--- Activity ---
Nothing but the lines from the line with "returned = Image.DockerImageConfig img." through the end of the data is to be copied, and each is to be copied exactly.

--- Record extracts ---
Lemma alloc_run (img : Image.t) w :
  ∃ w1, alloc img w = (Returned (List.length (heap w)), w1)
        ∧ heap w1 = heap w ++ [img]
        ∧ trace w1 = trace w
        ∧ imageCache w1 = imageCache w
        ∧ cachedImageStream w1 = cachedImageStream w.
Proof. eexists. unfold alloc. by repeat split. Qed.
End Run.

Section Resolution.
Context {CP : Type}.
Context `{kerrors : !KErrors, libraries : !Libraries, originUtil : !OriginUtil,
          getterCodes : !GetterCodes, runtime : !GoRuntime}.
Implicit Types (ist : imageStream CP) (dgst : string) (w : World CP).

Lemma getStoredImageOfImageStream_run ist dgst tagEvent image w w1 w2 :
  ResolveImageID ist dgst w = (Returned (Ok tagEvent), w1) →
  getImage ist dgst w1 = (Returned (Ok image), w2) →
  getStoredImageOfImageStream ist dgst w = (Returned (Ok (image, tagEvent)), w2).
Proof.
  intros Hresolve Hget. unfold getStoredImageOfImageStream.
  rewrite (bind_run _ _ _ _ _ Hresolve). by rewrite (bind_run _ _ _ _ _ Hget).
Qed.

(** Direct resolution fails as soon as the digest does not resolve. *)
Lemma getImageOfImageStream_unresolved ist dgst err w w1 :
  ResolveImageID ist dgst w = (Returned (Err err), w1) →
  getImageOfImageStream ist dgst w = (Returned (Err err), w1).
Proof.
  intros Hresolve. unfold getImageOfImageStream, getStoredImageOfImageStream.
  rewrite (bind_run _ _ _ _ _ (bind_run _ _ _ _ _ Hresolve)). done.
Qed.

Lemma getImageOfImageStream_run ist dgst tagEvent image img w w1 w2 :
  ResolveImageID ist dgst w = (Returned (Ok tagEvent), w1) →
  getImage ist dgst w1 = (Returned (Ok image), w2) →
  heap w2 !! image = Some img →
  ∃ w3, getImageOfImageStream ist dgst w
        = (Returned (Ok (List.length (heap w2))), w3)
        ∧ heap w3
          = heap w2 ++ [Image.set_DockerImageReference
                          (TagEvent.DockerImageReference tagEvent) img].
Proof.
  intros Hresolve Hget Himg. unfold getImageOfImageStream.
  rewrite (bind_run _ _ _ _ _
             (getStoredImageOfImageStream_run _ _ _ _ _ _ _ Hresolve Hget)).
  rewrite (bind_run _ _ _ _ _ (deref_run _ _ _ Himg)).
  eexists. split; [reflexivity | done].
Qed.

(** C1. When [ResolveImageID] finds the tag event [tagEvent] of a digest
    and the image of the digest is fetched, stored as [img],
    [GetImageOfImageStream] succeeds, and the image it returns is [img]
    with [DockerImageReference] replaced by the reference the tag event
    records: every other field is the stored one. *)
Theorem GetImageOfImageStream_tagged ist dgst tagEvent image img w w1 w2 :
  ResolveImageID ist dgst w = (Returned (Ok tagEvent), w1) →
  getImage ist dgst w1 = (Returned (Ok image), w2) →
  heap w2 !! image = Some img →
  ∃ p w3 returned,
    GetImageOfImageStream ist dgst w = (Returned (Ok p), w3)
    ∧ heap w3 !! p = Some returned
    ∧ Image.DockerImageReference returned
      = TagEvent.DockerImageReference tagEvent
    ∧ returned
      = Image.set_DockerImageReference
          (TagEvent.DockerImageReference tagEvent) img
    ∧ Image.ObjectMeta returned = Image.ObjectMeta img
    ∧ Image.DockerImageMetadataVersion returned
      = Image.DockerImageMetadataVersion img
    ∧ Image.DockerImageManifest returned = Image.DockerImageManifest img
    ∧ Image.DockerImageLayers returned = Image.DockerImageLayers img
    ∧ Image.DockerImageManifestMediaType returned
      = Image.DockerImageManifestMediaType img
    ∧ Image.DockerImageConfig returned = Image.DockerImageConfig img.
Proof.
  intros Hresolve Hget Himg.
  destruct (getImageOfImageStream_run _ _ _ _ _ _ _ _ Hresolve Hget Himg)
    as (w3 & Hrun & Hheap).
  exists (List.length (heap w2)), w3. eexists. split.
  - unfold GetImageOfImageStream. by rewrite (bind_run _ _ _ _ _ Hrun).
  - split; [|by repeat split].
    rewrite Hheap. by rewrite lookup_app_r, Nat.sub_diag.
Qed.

--- Result of the task ---
    ∧ Image.DockerImageConfig returned = Image.DockerImageConfig img.
Proof.
  intros Hresolve Hget Himg.
  destruct (getImageOfImageStream_run _ _ _ _ _ _ _ _ Hresolve Hget Himg)
    as (w3 & Hrun & Hheap).
  exists (List.length (heap w2)), w3. eexists. split.
  - unfold GetImageOfImageStream. by rewrite (bind_run _ _ _ _ _ Hrun).
  - split; [|by repeat split].
    rewrite Hheap. by rewrite lookup_app_r, Nat.sub_diag.
Qed.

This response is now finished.